▶ _ABOUT THIS TASK_:
Below is a block of entries; repeat exactly the lines starting at the line that contains "fuel e (f : ptr" and ending at the line that contains "apply calm_bind; [unfold", both included.

SOURCE MATERIAL: Begin

(* ===== verification/Bystander.v ===== *)
(** * Bystander: what the executor does to the tasks it does not poll

    While other tasks are polled, woken and spawned, a task that has a future keeps it, its
    executor, the time it waits for and its place in the timer queue: [Keeps].  Nothing but
    the poll of a future touches the state the futures share: [Calm].  The lemmas are about
    every result of a step, in any world. *)
From S2P Require Import Prelude Time Task RunQueue TimerQueue Executor ExecutorInv.
From S2P Require Import ExecutorProofs.
Local Open Scope Z_scope.

Section bystander.
Context {F U : Type}.
Implicit Types w : World F U.
Context (p : ptr).

(** What [p] keeps. *)
Definition same_wait (t t' : Task F) : Prop :=
  spawned t = true → spawned t' = true ∧ executor (raw t') = executor (raw t) ∧
    expires_at (raw t') = expires_at (raw t) ∧ timer_queued_flag t' = timer_queued_flag t ∧
    future t' = future t.
Definition Keeps w w' : Prop :=
  ∀ t, heap w !! p = Some t → spawned t = true → ∃ t', heap w' !! p = Some t' ∧ same_wait t t'.
Definition keeps {A} (m : M F U A) : Prop := ∀ w a w', m w = Some (a, w') → Keeps w w'.

Lemma same_wait_refl t : same_wait t t.
Proof. by intros ?. Qed.
Lemma same_wait_trans t1 t2 t3 : same_wait t1 t2 → same_wait t2 t3 → same_wait t1 t3.
Proof.
  intros H1 H2 Hs. destruct (H1 Hs) as (S1 & X1 & E1 & T1 & F1).
  destruct (H2 S1) as (S2 & X2 & E2 & T2 & F2). split_and!; congruence.
Qed.

Lemma Keeps_heap w w' : heap w' !! p = heap w !! p → Keeps w w'.
Proof. intros Hh t Ht _. exists t. rewrite Hh. split; [done|apply same_wait_refl]. Qed.
Lemma Keeps_trans w1 w2 w3 : Keeps w1 w2 → Keeps w2 w3 → Keeps w1 w3.
Proof.
  intros K1 K2 t Ht Hs. destruct (K1 t Ht Hs) as (t1 & Ht1 & H1).
  destruct (K2 t1 Ht1 (proj1 (H1 Hs))) as (t2 & Ht2 & H2).
  exists t2. split; [done|by eapply same_wait_trans].
Qed.

(** ** Steps *)
Lemma keeps_ret {A} (a : A) : keeps (mret a).
Proof. intros w ? w' [= _ <-]. by apply Keeps_heap. Qed.

Lemma keeps_bind {A B} (m : M F U A) (f : A → M F U B) :
  keeps m → (∀ a, keeps (f a)) → keeps (m ≫= f).
Proof.
  intros Hm Hf w b w'. unfold mbind, M_bind. destruct (m w) as [[a w1]|] eqn:E; [|done].
  intros Hw. eapply Keeps_trans; [by eapply Hm|by eapply Hf].
Qed.

Lemma keeps_deref q : keeps (deref q).
Proof. intros w t w'. unfold deref. case_match; [|done]. intros [= _ <-]. by apply Keeps_heap. Qed.
Lemma keeps_deref_exec e : keeps (deref_exec e).
Proof. intros w x w'. unfold deref_exec. case_match; [|done]. intros [= _ <-]. by apply Keeps_heap. Qed.
Lemma keeps_deref_exec_mut e f : keeps (deref_exec_mut e f).
Proof.
  intros w x w'. unfold deref_exec_mut. case_match; [|done]. intros [= _ <-]. by apply Keeps_heap.
Qed.
Lemma keeps_emit ev : keeps (emit ev).
Proof. intros w ? w' [= _ <-]. by apply Keeps_heap. Qed.
Lemma keeps_now clock : keeps (Instant_now_M clock).
Proof. intros w ? w' [= _ <-]. by apply Keeps_heap. Qed.
Lemma keeps_get_user : keeps get_user.
Proof. intros w ? w' [= _ <-]. by apply Keeps_heap. Qed.
Lemma keeps_put_user u : keeps (put_user u).
Proof. intros w ? w' [= _ <-]. by apply Keeps_heap. Qed.
Lemma keeps_fail {A} : keeps (fail (A := A)).
Proof. done. Qed.

(** A header is changed: that of another task, or in a way that keeps the wait. *)
Lemma keeps_deref_mut q f : (q = p → ∀ t, same_wait t (f t)) → keeps (deref_mut q f).
Proof.
  intros Hf w ? w'. unfold deref_mut. destruct (heap w !! q) as [t|] eqn:Hq; [|done].
  intros [= _ <-]. destruct (decide (q = p)) as [->|Hne].
  - intros t0 Ht _. rewrite Hq in Ht. injection Ht as <-. exists (f t). simpl.
    rewrite lookup_insert_eq. split; [done|by apply Hf].
  - apply Keeps_heap. simpl. by rewrite lookup_insert_ne.
Qed.

Hint Resolve keeps_ret keeps_deref keeps_deref_exec keeps_deref_exec_mut keeps_emit keeps_now
  keeps_get_user keeps_put_user keeps_fail : embassy.
#[local] Ltac keep_step :=
  match goal with
  | |- keeps (mbind _ _) => apply keeps_bind; [|intros ?]
  | |- keeps (if ?b then _ else _) => destruct b
  | |- keeps (match ?o with Some _ => _ | None => _ end) => destruct o
  | |- keeps (let _ := _ in _) => cbv zeta
  | |- keeps (deref_mut _ _) => apply keeps_deref_mut
  | |- keeps _ => by auto with embassy
  end.

Lemma same_wait_run_next x t : same_wait t (upd_raw (set_run_next x) t).
Proof. by intros ?. Qed.
Lemma same_wait_mark t : same_wait t (upd_raw (set_state (fetch_or STATE_RUN_QUEUED)) t).
Proof.
  intros Hs. destruct (mark_queued_flags t) as (H1 & _ & H3). unfold mark_queued in *.
  by rewrite H1, H3.
Qed.

(** ** Waking and spawning *)
Lemma keeps_Executor_enqueue e q : keeps (Executor_enqueue e q).
Proof.
  unfold Executor_enqueue, RunQueue_enqueue.
  repeat keep_step. intros _ t. apply same_wait_run_next.
Qed.

Lemma keeps_wake q : keeps (TaskHeader_enqueue q).
Proof.
  unfold TaskHeader_enqueue. repeat keep_step;
    [intros _ t; apply same_wait_mark|apply keeps_Executor_enqueue].
Qed.

(** A task that has a future is not taken from a pool. *)
Lemma spawn_allocate_keeps q w b w' : spawn_allocate q w = Some (b, w') →
  Keeps w w' ∧ (b = true → q = p → ∀ t, heap w !! p = Some t → spawned t = false).
Proof.
  unfold spawn_allocate, mbind, M_bind, deref. destruct (heap w !! q) as [t|] eqn:Hq; [|done].
  destruct (Z.eqb_spec (state (raw t)) 0) as [Hz|Hz].
  - unfold deref_mut. rewrite Hq. intros [= <- <-].
    assert (Hsp : spawned t = false) by (unfold spawned; by rewrite Hz).
    split.
    + destruct (decide (q = p)) as [->|Hne]; [|by apply Keeps_heap; simpl; rewrite lookup_insert_ne].
      intros t0 Ht Hs. rewrite Hq in Ht. injection Ht as <-. congruence.
    + intros _ -> t0 Ht. rewrite Hq in Ht. by injection Ht as <-.
  - intros [= <- <-]. split; [by apply Keeps_heap|done].
Qed.

Lemma spawn_pool_keeps pool fut w o w' : Task_spawn_pool pool fut w = Some (o, w') →
  Keeps w w' ∧ (o = Some p → ∀ t, heap w !! p = Some t → spawned t = false).
Proof.
  revert w. induction pool as [|q pool IH]; intros w; cbn [Task_spawn_pool].
  { intros [= <- <-]. split; [by apply Keeps_heap|done]. }
  unfold mbind, M_bind. destruct (spawn_allocate q w) as [[b w1]|] eqn:Ha; [|done].
  destruct (spawn_allocate_keeps q w b w1 Ha) as [K1 H1]. destruct b.
  - unfold spawn_initialize, mbind, M_bind, deref_mut.
    destruct (heap w1 !! q) as [t1|] eqn:Hq; [|done]. intros [= <- <-]. split.
    + destruct (decide (q = p)) as [->|Hne].
      * intros t Ht Hs. by rewrite (H1 eq_refl eq_refl t Ht) in Hs.
      * eapply Keeps_trans; [done|]. apply Keeps_heap. simpl. by rewrite lookup_insert_ne.
    + intros [= ->]. by apply H1.
  - intros H. destruct (IH w1 H) as [K2 H2]. split; [by eapply Keeps_trans|].
    intros Ho t Ht. destruct (spawned t) eqn:Hs; [|done].
    destruct (K1 t Ht Hs) as (t1 & Ht1 & Hw). destruct (Hw Hs) as [Hs1 _].
    by rewrite (H2 Ho t1 Ht1) in Hs1.
Qed.

Lemma keeps_spawn {A} e pool fut (k : Result unit SpawnError → M F U A) :
  (∀ r, keeps (k r)) →
  keeps (token ← Task_spawn_pool pool fut; r ← Spawner_spawn e token; k r).
Proof.
  intros Hk w a w'. unfold mbind at 1, M_bind.
  destruct (Task_spawn_pool pool fut w) as [[o w1]|] eqn:Hp; [|done].
  destruct (spawn_pool_keeps pool fut w o w1 Hp) as [K1 Ho]. intros Hr.
  destruct (decide (o = Some p)) as [->|Hne].
  - intros t Ht Hs. by rewrite (Ho eq_refl t Ht) in Hs.
  - eapply Keeps_trans; [exact K1|]. eapply (keeps_bind (Spawner_spawn e o)); [|apply Hk|exact Hr].
    unfold Spawner_spawn, Executor_spawn. destruct o as [q|]; [|apply keeps_ret].
    repeat keep_step; [congruence|apply keeps_Executor_enqueue].
Qed.

(** ** Polling another task *)
Context (clock : nat → Z).

Lemma keeps_interp {A} q (prog : Prog F A) : q ≠ p → keeps (interp clock q prog).
Proof.
  intros Hne. induction prog as [a|t k IH|k IH|i k IH|e pool fut k IH]; cbn [interp].
  - apply keeps_ret.
  - apply keeps_bind; [apply keeps_wake|done].
  - apply keeps_bind; [apply keeps_now|done].
  - apply keeps_bind; [|done]. unfold register_timer. repeat keep_step. congruence.
  - apply keeps_spawn. intros r. apply IH.
Qed.

Context (fut_poll : F → U → Prog F (F * U * Poll unit)).

Lemma keeps_run_task e q : q ≠ p → keeps (run_task fut_poll clock e q).
Proof.
  intros Hne. unfold run_task, Task_poll, TimerQueue_update.
  repeat (keep_step || (case_match; simplify_eq) || (apply keeps_interp; congruence)); congruence.
Qed.
End bystander.

(** ** The state the futures share

    What runs outside the futures' own code leaves it alone; readings of the clock are only
    added. *)
Section calm.
Context {F U : Type} (clock : nat → Z).
Implicit Types w : World F U.

Definition Calm w w' : Prop := (reads w ≤ reads w')%nat ∧ user w' = user w.
Definition calm {A} (m : M F U A) : Prop := ∀ w a w', m w = Some (a, w') → Calm w w'.

Lemma Calm_refl w : Calm w w.
Proof. done. Qed.
Lemma Calm_trans w1 w2 w3 : Calm w1 w2 → Calm w2 w3 → Calm w1 w3.
Proof. intros [R1 U1] [R2 U2]. split; [lia|congruence]. Qed.

Lemma calm_ret {A} (a : A) : calm (mret a).
Proof. by intros w ? w' [= _ <-]. Qed.
Lemma calm_bind {A B} (m : M F U A) (f : A → M F U B) :
  calm m → (∀ a, calm (f a)) → calm (m ≫= f).
Proof.
  intros Hm Hf w b w'. unfold mbind, M_bind. destruct (m w) as [[a w1]|] eqn:E; [|done].
  intros Hw. eapply Calm_trans; [by eapply Hm|by eapply Hf].
Qed.
Lemma calm_deref q : calm (deref q).
Proof. intros w t w'. unfold deref. case_match; [|done]. by intros [= _ <-]. Qed.
Lemma calm_deref_mut q f : calm (deref_mut q f).
Proof. intros w t w'. unfold deref_mut. case_match; [|done]. by intros [= _ <-]. Qed.
Lemma calm_deref_exec e : calm (deref_exec e).
Proof. intros w t w'. unfold deref_exec. case_match; [|done]. by intros [= _ <-]. Qed.
Lemma calm_deref_exec_mut e f : calm (deref_exec_mut e f).
Proof. intros w t w'. unfold deref_exec_mut. case_match; [|done]. by intros [= _ <-]. Qed.
Lemma calm_emit ev : calm (emit ev).
Proof. by intros w ? w' [= _ <-]. Qed.
Lemma calm_now : calm (Instant_now_M clock).
Proof. intros w ? w' [= _ <-]. split; simpl; [lia|done]. Qed.
Lemma calm_get_user : calm get_user.
Proof. by intros w ? w' [= _ <-]. Qed.
Lemma calm_heap_size : calm heap_size.
Proof. by intros w ? w' [= _ <-]. Qed.
Lemma calm_fail {A} : calm (fail (A := A)).
Proof. done. Qed.

Hint Resolve calm_ret calm_deref calm_deref_mut calm_deref_exec calm_deref_exec_mut calm_emit
  calm_now calm_get_user calm_heap_size calm_fail : embassy.
#[local] Ltac calm_step :=
  match goal with
  | |- calm (mbind _ _) => apply calm_bind; [|intros ?]
  | |- calm (if ?b then _ else _) => destruct b
  | |- calm (match ?o with Some _ => _ | None => _ end) => destruct o
  | |- calm (match ?x with (_, _) => _ end) => destruct x
  | |- calm (let _ := _ in _) => cbv zeta
  | |- calm _ => by auto with embassy
  end.

Lemma calm_Executor_enqueue e q : calm (Executor_enqueue e q).
Proof. unfold Executor_enqueue, RunQueue_enqueue. repeat calm_step. Qed.
Hint Resolve calm_Executor_enqueue : embassy.
Lemma calm_wake q : calm (TaskHeader_enqueue q).
Proof. unfold TaskHeader_enqueue. repeat calm_step. Qed.
Lemma calm_register_timer at_ q : calm (register_timer at_ q).
Proof. unfold register_timer. repeat calm_step. Qed.
Lemma calm_spawn_pool pool fut : calm (Task_spawn_pool pool fut).
Proof.
  induction pool as [|q pool IH]; cbn [Task_spawn_pool]; [by auto with embassy|].
  unfold spawn_allocate, spawn_initialize. repeat calm_step; exact IH.
Qed.
Lemma calm_Spawner_spawn e o : calm (Spawner_spawn e o).
Proof. unfold Spawner_spawn, Executor_spawn. repeat calm_step. Qed.
Lemma calm_update e q : calm (TimerQueue_update e q).
Proof. unfold TimerQueue_update. repeat calm_step. Qed.
Hint Resolve calm_wake calm_register_timer calm_spawn_pool calm_Spawner_spawn calm_update : embassy.

Lemma calm_interp {A} q (prog : Prog F A) : calm (interp clock q prog).
Proof. induction prog; cbn [interp]; unfold wake_task; repeat (calm_step || done). Qed.

(** *** The timer queue *)
Lemma calm_retain_loop {S} fuel e (f : ptr → S → M F U (bool * S)) : (∀ q s, calm (f q s)) →
  ∀ prev s, calm (retain_loop fuel e f prev s).
Proof.
  intros Hf. induction fuel as [|n IH]; intros prev s; cbn [retain_loop]; [by apply calm_fail|].
  apply calm_bind; [unfold cell_get; destruct prev; repeat calm_step|]. intros h.
  repeat (calm_step || apply Hf || apply IH). unfold cell_set. destruct prev; repeat calm_step.
Qed.
Lemma calm_retain {S} e (f : ptr → S → M F U (bool * S)) s :
  (∀ q s, calm (f q s)) → calm (TimerQueue_retain e f s).
Proof. intros Hf. unfold TimerQueue_retain. calm_step; [calm_step|]. by apply calm_retain_loop. Qed.
Lemma calm_next_expiration e : calm (TimerQueue_next_expiration e).
Proof. apply calm_retain. intros q s. repeat calm_step. Qed.
Lemma calm_expire_pass e (b : bool) :
  calm (if b then now ← Instant_now_M clock; TimerQueue_dequeue_expired e now TaskHeader_enqueue
        else mret tt).
Proof.
  repeat calm_step. apply calm_retain. intros q s. repeat calm_step.
Qed.
End calm.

SOURCE MATERIAL: End

▶ _RESPONSE FOR THIS EXERCISE_:
Lemma calm_retain_loop {S} fuel e (f : ptr → S → M F U (bool * S)) : (∀ q s, calm (f q s)) →
  ∀ prev s, calm (retain_loop fuel e f prev s).
Proof.
  intros Hf. induction fuel as [|n IH]; intros prev s; cbn [retain_loop]; [by apply calm_fail|].
  apply calm_bind; [unfold cell_get; destruct prev; repeat calm_step|]. intros h.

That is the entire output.